| PROVIDED RECORDS |
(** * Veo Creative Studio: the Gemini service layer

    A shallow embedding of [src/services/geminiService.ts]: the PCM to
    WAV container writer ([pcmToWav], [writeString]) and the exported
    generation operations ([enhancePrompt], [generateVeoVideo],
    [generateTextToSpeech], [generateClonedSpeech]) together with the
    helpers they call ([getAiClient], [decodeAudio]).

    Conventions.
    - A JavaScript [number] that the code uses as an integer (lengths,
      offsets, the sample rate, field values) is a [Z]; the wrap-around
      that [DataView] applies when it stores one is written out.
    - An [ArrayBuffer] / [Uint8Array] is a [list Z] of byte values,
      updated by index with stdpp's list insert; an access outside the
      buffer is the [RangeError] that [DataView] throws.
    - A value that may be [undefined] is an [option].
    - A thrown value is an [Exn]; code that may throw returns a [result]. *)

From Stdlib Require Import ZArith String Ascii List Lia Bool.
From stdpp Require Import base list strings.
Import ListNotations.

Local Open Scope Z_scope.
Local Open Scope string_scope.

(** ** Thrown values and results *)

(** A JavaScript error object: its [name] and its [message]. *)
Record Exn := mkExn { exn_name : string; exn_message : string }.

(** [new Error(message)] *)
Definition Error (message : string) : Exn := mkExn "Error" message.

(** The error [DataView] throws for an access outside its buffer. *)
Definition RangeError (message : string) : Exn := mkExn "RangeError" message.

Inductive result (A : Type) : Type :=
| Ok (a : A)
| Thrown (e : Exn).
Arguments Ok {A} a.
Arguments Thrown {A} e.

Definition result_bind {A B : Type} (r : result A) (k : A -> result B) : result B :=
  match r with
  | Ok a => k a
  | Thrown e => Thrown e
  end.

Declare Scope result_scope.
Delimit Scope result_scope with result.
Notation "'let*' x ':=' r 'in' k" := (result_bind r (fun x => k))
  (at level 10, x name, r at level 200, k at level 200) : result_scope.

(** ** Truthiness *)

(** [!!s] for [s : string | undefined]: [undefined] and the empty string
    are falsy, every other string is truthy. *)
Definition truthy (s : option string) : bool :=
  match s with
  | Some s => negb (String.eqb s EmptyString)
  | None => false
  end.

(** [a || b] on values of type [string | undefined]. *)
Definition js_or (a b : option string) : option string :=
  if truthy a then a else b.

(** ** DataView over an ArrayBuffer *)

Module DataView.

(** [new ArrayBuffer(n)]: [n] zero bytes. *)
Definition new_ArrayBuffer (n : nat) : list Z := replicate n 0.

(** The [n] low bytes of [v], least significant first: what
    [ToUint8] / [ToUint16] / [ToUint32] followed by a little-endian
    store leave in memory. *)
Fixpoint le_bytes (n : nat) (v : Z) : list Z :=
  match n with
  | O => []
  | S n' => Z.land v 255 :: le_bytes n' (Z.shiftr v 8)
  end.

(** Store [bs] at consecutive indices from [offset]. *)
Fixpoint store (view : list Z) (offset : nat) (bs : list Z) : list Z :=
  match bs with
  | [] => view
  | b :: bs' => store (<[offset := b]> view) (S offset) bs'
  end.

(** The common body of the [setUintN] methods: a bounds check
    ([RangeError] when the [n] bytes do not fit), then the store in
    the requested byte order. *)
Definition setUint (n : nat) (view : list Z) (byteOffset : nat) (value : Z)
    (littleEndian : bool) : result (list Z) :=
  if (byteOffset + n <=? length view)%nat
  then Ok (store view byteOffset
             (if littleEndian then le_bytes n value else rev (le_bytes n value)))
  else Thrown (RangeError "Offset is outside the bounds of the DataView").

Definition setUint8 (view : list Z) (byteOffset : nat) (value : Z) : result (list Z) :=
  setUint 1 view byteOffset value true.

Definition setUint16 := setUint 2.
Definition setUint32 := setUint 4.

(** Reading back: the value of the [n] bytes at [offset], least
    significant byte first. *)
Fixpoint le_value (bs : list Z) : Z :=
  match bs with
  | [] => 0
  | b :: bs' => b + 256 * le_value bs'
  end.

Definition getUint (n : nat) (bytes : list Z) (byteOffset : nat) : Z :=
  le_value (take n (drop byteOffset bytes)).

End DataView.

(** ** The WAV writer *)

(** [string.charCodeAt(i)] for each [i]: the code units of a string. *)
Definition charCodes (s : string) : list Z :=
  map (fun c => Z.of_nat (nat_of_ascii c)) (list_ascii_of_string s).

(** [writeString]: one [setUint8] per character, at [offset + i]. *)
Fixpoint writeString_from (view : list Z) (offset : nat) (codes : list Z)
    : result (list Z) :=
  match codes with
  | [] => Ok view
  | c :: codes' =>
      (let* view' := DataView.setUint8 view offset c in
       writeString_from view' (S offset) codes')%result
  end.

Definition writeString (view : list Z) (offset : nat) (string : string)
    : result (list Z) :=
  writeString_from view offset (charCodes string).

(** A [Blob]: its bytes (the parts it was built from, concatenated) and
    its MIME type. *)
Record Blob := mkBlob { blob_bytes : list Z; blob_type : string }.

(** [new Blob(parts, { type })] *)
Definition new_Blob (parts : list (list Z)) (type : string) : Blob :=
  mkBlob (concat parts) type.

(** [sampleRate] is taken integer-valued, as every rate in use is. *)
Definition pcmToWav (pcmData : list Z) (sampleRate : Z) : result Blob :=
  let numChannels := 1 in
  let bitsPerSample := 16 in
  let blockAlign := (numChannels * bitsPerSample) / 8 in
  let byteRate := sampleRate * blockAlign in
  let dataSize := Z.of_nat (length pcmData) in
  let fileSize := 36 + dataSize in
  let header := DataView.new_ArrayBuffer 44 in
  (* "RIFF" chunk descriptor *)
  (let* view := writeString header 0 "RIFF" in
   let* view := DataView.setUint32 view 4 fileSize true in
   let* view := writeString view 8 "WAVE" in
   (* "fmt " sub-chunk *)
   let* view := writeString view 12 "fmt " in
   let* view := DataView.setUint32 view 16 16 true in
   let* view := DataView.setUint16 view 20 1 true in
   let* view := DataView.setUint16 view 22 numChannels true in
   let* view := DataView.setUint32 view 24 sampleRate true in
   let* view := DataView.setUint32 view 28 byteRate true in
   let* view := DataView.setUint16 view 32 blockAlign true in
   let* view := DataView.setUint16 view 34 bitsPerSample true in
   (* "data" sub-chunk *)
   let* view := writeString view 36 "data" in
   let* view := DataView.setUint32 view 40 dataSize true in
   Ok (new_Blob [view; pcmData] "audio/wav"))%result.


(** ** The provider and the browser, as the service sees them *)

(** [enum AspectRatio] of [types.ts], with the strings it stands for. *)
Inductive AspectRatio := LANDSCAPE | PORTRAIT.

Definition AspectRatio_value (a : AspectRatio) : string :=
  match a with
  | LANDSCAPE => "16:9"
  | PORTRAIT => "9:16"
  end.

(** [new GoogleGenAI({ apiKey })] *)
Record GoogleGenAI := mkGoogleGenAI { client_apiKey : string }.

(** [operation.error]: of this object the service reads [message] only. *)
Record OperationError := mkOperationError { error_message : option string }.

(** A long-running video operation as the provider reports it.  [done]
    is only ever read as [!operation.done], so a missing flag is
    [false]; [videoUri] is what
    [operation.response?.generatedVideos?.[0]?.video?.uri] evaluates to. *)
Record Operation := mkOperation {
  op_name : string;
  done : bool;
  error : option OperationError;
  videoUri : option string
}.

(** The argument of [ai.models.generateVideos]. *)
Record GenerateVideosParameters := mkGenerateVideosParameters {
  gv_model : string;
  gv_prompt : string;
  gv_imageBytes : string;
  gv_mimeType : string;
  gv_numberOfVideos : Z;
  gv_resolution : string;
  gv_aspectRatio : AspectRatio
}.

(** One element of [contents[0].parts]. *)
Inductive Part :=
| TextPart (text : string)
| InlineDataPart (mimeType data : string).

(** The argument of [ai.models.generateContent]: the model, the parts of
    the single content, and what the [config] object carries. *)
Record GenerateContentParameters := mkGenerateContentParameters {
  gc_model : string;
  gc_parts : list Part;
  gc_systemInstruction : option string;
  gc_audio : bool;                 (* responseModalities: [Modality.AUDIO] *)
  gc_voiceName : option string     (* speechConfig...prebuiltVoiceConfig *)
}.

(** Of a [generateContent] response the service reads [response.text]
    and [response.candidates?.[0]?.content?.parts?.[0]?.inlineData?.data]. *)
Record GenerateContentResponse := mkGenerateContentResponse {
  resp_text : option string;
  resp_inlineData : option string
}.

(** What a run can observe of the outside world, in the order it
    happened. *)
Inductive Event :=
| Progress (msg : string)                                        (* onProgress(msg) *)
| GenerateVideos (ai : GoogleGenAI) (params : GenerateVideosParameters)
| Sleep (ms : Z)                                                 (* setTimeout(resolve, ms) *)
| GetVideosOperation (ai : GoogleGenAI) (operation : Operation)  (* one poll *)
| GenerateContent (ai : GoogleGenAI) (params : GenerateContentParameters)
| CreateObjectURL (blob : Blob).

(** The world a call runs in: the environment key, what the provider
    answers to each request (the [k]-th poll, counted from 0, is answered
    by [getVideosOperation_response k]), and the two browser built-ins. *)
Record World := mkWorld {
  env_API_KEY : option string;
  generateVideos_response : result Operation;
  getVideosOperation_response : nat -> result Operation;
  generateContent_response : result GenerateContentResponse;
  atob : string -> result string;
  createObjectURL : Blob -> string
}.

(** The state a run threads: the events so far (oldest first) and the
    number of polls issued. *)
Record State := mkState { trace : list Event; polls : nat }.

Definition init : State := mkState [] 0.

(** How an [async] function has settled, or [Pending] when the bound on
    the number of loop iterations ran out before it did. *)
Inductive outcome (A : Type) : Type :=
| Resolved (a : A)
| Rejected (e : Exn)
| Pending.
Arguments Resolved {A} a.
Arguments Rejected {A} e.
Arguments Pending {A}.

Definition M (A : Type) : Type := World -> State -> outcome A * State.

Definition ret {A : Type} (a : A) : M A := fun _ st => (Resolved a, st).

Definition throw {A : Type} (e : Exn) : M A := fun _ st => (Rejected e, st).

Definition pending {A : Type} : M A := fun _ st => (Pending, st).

| HOW TO COMPLETE THIS TASK |
Go through the entries and copy every line that has "significant".

| EXERCISE SOLUTION |
(** The [n] low bytes of [v], least significant first: what
    significant byte first. *)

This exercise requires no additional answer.